* PROBLEM TO WORK ON
Reproduce exactly, and only, the lines below from the one containing "EvCommit _ _ _ => True" through the one containing "Proof. destruct ev; simpl; apply _. Defined.".

*** Opening PROVIDED DATA ***

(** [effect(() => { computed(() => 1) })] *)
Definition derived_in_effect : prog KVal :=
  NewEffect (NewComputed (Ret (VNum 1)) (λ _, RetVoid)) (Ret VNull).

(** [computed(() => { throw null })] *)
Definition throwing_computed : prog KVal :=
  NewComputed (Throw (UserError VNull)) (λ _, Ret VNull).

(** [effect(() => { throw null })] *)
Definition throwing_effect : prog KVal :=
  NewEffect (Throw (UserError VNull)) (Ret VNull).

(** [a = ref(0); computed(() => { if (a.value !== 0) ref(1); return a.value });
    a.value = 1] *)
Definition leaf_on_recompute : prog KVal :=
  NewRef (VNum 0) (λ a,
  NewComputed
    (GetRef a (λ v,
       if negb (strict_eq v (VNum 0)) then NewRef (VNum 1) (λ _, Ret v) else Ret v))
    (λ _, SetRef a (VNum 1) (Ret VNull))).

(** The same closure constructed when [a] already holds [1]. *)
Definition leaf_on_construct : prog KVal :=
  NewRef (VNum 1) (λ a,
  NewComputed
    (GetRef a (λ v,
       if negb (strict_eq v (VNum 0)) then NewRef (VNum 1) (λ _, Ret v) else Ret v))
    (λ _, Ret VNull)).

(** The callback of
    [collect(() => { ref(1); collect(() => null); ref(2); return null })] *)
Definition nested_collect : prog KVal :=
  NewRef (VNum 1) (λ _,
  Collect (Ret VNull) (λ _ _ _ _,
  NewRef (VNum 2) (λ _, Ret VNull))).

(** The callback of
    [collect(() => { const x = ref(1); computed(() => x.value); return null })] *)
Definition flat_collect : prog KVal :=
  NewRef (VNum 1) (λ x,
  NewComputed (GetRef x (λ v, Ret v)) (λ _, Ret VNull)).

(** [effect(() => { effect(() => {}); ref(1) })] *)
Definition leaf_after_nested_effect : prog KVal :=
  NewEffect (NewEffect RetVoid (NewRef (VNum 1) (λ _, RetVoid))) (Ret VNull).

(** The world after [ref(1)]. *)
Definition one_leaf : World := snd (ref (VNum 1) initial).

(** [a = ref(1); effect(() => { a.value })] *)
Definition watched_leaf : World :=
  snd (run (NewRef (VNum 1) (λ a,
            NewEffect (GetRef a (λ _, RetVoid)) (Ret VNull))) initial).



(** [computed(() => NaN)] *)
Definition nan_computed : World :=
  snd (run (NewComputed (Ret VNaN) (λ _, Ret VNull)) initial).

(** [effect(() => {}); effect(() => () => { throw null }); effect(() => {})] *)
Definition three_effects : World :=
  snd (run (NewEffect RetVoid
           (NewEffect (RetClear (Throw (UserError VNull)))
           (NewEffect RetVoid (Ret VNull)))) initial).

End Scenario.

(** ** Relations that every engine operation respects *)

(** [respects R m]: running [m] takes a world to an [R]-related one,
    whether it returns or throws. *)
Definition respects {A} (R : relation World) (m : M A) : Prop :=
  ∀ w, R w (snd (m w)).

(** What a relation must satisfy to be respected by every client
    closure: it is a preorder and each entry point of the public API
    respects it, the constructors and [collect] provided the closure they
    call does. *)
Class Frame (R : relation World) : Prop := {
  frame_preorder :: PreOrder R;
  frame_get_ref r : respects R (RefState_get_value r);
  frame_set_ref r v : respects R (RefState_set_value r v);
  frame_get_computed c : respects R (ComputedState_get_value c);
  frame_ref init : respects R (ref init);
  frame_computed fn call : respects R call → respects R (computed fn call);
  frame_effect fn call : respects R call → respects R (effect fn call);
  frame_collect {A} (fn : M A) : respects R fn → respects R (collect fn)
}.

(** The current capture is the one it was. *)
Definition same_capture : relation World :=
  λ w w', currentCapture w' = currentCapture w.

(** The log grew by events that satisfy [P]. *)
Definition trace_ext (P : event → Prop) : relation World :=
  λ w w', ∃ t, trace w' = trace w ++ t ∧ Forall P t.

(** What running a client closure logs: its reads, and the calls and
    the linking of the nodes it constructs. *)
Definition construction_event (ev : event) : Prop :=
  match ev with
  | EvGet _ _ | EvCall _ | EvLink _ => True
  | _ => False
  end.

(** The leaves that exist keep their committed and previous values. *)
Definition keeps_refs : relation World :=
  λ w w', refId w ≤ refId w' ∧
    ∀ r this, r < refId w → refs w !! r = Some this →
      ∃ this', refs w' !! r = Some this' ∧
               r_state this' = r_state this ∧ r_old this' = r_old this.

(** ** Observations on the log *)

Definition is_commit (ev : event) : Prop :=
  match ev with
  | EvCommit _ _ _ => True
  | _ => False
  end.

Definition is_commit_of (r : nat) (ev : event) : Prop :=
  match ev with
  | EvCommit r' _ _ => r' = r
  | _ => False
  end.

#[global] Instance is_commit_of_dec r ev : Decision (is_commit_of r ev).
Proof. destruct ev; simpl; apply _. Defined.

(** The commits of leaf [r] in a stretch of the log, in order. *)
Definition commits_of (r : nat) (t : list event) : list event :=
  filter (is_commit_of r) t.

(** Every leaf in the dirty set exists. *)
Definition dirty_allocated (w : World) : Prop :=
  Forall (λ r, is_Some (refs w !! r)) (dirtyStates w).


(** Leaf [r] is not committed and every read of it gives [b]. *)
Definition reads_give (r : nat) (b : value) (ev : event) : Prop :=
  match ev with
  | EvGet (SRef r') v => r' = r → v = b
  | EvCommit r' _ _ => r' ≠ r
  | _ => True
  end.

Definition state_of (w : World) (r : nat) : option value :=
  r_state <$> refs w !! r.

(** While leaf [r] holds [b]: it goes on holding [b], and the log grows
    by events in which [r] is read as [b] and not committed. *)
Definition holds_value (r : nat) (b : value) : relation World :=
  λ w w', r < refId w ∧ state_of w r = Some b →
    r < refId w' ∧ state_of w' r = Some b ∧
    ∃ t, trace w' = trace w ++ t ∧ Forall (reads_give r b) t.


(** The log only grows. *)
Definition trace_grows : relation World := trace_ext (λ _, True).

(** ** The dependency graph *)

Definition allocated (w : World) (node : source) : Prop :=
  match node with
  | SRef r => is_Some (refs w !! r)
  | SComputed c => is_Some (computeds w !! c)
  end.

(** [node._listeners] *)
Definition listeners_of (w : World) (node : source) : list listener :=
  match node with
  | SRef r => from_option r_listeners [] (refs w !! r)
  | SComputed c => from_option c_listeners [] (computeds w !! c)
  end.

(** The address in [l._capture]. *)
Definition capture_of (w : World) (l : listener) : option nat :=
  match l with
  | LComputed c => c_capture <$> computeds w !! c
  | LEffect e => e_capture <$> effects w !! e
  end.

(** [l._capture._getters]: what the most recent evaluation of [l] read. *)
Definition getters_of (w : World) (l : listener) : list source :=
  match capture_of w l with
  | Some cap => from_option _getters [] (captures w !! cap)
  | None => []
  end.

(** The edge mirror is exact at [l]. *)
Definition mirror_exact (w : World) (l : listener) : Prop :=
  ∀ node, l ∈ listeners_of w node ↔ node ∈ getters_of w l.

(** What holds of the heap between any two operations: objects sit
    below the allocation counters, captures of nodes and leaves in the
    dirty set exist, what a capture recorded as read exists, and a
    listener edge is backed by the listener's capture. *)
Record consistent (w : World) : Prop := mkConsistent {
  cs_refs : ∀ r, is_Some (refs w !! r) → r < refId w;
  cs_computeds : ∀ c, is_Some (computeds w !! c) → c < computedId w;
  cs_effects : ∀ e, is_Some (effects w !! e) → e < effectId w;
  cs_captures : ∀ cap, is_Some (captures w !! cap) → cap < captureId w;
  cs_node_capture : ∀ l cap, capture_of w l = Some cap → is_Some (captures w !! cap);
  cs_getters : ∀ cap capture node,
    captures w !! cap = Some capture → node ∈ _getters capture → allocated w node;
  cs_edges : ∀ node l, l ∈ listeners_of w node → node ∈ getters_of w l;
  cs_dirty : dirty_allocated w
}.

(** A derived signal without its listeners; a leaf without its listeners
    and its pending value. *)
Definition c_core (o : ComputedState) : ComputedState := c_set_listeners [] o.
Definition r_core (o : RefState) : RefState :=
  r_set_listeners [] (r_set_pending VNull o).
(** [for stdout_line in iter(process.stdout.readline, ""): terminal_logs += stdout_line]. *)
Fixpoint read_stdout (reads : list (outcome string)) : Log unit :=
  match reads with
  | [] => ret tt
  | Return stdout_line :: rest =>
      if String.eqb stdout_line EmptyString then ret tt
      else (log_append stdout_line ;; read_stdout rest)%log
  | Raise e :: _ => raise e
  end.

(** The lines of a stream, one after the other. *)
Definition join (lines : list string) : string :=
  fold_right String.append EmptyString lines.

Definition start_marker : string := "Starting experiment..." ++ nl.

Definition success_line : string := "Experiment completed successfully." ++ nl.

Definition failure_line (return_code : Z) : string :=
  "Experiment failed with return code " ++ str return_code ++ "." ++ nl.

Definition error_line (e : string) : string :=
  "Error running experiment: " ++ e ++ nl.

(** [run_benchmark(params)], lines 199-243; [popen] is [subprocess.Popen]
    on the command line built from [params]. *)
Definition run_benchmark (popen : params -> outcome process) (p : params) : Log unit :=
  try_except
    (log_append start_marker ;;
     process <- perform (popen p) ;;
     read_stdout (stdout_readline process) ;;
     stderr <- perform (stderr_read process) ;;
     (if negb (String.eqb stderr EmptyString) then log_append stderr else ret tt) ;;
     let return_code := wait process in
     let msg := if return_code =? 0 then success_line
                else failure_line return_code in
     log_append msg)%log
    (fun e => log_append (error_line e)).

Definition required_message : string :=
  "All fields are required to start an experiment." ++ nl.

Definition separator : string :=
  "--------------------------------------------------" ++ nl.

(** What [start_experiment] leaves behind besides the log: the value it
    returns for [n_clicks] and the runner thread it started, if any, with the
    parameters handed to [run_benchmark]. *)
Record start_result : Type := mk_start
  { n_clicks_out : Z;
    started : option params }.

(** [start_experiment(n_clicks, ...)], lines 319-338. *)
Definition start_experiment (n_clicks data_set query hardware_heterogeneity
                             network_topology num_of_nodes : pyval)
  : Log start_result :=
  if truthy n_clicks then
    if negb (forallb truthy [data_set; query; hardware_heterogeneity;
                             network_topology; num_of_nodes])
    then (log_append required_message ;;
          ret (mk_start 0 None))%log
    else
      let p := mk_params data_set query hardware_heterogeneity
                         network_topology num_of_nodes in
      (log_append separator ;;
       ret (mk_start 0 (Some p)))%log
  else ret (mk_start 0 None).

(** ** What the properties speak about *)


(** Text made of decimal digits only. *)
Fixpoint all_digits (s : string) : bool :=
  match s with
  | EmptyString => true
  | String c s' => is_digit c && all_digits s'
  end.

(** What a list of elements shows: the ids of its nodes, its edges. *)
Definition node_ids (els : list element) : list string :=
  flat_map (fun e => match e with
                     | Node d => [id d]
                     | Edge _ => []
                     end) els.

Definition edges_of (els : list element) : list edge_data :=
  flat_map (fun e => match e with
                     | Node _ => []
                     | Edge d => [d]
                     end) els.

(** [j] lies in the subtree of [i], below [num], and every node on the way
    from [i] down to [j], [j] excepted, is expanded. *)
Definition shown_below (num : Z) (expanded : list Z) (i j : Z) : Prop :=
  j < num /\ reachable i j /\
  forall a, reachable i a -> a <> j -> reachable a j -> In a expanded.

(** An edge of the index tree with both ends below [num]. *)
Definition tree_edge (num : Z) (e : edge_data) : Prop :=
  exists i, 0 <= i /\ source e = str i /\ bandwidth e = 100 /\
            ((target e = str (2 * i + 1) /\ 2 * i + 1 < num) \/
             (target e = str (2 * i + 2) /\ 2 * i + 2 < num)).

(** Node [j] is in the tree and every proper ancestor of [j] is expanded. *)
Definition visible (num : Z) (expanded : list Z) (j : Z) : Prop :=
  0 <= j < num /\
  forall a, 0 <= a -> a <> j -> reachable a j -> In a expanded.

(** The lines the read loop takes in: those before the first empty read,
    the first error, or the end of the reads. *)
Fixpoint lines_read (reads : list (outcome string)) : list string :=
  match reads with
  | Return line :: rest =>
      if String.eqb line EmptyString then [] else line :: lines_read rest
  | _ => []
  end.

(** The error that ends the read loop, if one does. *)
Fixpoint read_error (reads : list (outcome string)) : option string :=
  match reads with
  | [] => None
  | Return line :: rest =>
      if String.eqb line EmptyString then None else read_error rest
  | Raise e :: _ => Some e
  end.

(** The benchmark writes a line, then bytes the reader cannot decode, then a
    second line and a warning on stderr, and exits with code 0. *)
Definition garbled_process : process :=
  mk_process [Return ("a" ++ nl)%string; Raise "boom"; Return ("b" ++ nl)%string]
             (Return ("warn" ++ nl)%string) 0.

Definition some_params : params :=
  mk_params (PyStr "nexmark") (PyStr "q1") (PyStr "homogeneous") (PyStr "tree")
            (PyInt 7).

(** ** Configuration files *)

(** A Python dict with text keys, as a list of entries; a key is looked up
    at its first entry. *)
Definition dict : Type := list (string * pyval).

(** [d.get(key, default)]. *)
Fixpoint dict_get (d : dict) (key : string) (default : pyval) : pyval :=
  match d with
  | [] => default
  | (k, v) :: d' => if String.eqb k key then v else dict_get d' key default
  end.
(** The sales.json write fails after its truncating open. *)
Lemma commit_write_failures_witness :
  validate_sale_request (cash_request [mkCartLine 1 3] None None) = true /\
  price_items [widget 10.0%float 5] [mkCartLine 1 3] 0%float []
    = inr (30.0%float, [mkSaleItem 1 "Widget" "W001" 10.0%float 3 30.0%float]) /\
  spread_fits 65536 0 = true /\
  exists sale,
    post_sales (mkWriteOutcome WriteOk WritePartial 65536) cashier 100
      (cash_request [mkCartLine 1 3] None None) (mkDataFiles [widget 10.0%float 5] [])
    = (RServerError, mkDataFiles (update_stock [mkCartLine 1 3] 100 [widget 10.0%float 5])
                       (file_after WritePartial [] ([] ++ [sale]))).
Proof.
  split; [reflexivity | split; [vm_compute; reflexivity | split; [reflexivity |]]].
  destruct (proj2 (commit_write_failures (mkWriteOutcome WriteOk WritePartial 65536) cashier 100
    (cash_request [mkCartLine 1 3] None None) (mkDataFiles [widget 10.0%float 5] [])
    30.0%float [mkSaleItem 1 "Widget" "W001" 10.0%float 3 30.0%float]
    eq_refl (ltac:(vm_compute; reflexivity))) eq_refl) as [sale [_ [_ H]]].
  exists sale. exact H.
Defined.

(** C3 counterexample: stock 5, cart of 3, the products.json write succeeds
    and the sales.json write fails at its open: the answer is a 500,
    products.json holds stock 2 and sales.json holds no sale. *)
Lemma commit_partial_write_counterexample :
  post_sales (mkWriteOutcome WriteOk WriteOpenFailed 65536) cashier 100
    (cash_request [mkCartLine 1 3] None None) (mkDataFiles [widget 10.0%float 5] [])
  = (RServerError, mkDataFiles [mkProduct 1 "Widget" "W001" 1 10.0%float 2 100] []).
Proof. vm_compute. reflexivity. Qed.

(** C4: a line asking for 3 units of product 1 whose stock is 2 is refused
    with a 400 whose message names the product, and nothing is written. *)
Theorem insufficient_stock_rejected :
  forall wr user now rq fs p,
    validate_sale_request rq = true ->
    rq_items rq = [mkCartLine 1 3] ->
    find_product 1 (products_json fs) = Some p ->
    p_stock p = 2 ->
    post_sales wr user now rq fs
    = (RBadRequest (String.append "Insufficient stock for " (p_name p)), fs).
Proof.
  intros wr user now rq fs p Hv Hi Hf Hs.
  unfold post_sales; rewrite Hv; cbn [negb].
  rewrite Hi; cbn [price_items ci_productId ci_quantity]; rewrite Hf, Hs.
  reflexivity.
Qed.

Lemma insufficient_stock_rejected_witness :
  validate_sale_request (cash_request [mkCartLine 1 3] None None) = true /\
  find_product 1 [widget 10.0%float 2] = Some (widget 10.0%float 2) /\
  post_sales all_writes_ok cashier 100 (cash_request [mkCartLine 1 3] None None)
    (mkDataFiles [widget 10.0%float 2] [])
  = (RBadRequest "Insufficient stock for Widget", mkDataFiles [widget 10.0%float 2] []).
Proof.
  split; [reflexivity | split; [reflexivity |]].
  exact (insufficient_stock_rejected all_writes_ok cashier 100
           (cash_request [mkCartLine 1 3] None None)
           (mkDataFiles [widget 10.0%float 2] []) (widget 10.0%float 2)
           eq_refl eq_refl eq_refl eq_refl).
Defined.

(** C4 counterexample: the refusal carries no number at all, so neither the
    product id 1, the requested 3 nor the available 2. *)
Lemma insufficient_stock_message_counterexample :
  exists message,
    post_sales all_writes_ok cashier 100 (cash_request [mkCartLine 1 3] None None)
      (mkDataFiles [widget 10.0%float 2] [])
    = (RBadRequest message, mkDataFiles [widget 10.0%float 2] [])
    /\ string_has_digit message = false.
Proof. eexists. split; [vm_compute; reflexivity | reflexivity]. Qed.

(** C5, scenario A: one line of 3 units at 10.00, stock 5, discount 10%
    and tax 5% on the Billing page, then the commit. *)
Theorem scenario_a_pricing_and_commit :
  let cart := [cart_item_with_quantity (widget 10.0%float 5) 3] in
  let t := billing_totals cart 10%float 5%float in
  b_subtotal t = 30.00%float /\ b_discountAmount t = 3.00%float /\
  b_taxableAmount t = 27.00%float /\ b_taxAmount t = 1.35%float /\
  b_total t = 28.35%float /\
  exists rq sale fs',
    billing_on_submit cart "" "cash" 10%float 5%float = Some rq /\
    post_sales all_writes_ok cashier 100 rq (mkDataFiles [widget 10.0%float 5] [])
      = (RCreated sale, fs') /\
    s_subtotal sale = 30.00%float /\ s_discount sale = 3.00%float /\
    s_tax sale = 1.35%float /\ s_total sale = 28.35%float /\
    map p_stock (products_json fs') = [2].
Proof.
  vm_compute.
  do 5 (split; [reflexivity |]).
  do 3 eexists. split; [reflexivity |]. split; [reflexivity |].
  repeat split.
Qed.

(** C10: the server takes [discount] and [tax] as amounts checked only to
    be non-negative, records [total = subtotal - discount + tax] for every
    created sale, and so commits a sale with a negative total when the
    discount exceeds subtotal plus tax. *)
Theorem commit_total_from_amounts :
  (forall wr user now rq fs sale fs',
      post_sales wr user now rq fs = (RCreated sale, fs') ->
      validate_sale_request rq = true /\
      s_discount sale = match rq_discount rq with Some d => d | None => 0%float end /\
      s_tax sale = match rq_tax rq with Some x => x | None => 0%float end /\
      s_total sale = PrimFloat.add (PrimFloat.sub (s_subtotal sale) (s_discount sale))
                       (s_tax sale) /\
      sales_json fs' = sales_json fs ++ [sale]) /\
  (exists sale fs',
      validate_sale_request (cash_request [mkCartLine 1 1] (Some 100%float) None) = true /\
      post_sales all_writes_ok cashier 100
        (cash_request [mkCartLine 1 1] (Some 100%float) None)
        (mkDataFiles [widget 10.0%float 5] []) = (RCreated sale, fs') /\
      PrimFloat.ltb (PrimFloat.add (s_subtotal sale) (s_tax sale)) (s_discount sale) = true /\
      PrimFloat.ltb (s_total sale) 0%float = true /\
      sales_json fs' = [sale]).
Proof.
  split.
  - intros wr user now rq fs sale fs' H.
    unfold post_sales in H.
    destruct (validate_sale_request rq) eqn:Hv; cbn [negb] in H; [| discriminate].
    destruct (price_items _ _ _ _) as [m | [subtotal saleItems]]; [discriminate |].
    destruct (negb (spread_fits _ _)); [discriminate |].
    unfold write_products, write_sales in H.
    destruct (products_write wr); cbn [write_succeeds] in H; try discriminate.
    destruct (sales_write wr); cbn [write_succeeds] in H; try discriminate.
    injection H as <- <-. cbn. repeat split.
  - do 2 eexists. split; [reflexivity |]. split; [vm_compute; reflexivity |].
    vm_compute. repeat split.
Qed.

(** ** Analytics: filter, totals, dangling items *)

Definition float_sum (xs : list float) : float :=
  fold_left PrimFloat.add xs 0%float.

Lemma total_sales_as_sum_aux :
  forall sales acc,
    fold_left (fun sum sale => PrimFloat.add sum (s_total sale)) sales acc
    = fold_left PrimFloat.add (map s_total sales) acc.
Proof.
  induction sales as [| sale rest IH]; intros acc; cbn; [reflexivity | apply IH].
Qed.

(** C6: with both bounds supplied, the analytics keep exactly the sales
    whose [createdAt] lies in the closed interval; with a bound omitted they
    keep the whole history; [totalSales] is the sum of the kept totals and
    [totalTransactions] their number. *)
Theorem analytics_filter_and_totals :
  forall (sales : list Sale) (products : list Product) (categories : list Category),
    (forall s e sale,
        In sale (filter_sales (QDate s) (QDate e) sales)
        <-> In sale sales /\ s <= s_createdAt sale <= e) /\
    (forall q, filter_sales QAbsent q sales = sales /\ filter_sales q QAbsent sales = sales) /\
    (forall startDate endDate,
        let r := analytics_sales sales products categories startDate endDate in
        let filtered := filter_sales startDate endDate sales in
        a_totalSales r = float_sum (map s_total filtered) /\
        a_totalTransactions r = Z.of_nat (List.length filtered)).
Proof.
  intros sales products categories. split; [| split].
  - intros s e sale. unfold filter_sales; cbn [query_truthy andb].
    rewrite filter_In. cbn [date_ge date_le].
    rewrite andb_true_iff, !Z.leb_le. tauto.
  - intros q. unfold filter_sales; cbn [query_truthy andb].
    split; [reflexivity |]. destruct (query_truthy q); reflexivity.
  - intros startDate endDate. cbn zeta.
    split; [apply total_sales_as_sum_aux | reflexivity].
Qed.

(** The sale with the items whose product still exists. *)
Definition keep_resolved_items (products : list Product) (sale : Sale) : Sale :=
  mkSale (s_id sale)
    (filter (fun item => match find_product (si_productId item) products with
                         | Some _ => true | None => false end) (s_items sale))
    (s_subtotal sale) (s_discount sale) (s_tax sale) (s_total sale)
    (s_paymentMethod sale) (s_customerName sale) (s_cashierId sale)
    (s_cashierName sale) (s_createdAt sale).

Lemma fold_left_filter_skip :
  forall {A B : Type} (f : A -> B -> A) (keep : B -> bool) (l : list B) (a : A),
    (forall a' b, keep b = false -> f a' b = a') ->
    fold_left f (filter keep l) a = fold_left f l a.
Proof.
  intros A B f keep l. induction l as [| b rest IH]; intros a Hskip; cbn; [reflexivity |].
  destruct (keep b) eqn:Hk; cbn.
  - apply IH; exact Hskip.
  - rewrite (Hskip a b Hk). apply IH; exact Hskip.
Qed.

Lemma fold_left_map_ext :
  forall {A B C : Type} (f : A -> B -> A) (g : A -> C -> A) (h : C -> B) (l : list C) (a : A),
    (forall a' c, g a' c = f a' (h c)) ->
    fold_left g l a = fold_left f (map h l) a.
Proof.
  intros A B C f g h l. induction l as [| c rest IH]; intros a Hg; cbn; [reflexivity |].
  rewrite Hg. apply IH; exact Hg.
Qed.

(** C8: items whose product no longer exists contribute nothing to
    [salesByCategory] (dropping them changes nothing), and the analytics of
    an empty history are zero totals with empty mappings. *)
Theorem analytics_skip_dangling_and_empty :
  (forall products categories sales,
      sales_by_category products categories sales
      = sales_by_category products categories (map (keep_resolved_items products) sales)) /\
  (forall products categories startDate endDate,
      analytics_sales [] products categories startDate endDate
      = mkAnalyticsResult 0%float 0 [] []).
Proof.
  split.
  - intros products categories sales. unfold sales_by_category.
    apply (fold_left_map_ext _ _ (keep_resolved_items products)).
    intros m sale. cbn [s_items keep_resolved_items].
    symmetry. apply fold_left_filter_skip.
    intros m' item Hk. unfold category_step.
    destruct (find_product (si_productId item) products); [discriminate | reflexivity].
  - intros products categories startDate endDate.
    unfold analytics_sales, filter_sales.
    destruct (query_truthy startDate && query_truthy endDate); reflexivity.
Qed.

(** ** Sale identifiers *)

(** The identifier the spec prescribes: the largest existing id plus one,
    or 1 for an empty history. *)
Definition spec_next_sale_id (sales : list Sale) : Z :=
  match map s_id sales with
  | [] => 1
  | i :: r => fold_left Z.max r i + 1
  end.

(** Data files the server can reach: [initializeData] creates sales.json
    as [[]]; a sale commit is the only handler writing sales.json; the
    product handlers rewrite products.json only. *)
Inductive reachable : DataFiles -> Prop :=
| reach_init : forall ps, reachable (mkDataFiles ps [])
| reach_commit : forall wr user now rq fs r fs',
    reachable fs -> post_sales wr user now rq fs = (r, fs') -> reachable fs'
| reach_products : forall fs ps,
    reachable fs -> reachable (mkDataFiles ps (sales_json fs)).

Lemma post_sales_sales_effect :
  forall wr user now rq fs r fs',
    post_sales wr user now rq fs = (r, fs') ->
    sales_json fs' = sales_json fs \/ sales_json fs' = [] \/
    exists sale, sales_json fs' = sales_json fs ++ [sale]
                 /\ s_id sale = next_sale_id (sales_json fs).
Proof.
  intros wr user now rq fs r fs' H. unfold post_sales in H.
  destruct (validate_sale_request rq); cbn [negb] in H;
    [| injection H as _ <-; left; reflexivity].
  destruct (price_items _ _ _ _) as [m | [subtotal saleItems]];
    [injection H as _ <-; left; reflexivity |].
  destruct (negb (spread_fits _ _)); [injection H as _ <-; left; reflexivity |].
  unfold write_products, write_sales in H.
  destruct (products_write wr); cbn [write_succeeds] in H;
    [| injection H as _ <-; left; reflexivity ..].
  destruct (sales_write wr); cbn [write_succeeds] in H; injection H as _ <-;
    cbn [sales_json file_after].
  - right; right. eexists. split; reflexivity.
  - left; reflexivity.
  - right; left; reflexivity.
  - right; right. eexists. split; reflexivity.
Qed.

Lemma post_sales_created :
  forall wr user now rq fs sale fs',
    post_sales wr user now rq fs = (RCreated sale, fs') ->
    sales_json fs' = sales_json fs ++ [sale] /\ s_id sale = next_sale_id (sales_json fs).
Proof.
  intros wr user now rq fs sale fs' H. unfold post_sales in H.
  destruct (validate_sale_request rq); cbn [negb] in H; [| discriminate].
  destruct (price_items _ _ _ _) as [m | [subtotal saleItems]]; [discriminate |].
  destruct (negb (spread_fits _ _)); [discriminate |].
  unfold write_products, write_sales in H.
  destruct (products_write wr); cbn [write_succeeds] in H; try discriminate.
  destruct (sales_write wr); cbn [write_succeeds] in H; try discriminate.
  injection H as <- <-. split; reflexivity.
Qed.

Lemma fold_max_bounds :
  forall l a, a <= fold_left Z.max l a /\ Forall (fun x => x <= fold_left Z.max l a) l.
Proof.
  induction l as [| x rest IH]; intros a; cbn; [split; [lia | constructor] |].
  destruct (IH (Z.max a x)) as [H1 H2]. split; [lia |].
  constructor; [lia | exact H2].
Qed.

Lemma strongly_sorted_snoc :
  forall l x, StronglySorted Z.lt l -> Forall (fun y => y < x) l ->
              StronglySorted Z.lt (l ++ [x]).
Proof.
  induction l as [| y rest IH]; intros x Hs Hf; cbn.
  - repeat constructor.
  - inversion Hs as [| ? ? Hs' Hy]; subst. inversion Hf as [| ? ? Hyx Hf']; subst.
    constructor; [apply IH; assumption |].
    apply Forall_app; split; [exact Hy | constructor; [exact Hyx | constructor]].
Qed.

*** Closing PROVIDED DATA ***

* ANSWER TO THE PROBLEM
  | EvCommit _ _ _ => True
  | _ => False
  end.

Definition is_commit_of (r : nat) (ev : event) : Prop :=
  match ev with
  | EvCommit r' _ _ => r' = r
  | _ => False
  end.

#[global] Instance is_commit_of_dec r ev : Decision (is_commit_of r ev).
Proof. destruct ev; simpl; apply _. Defined.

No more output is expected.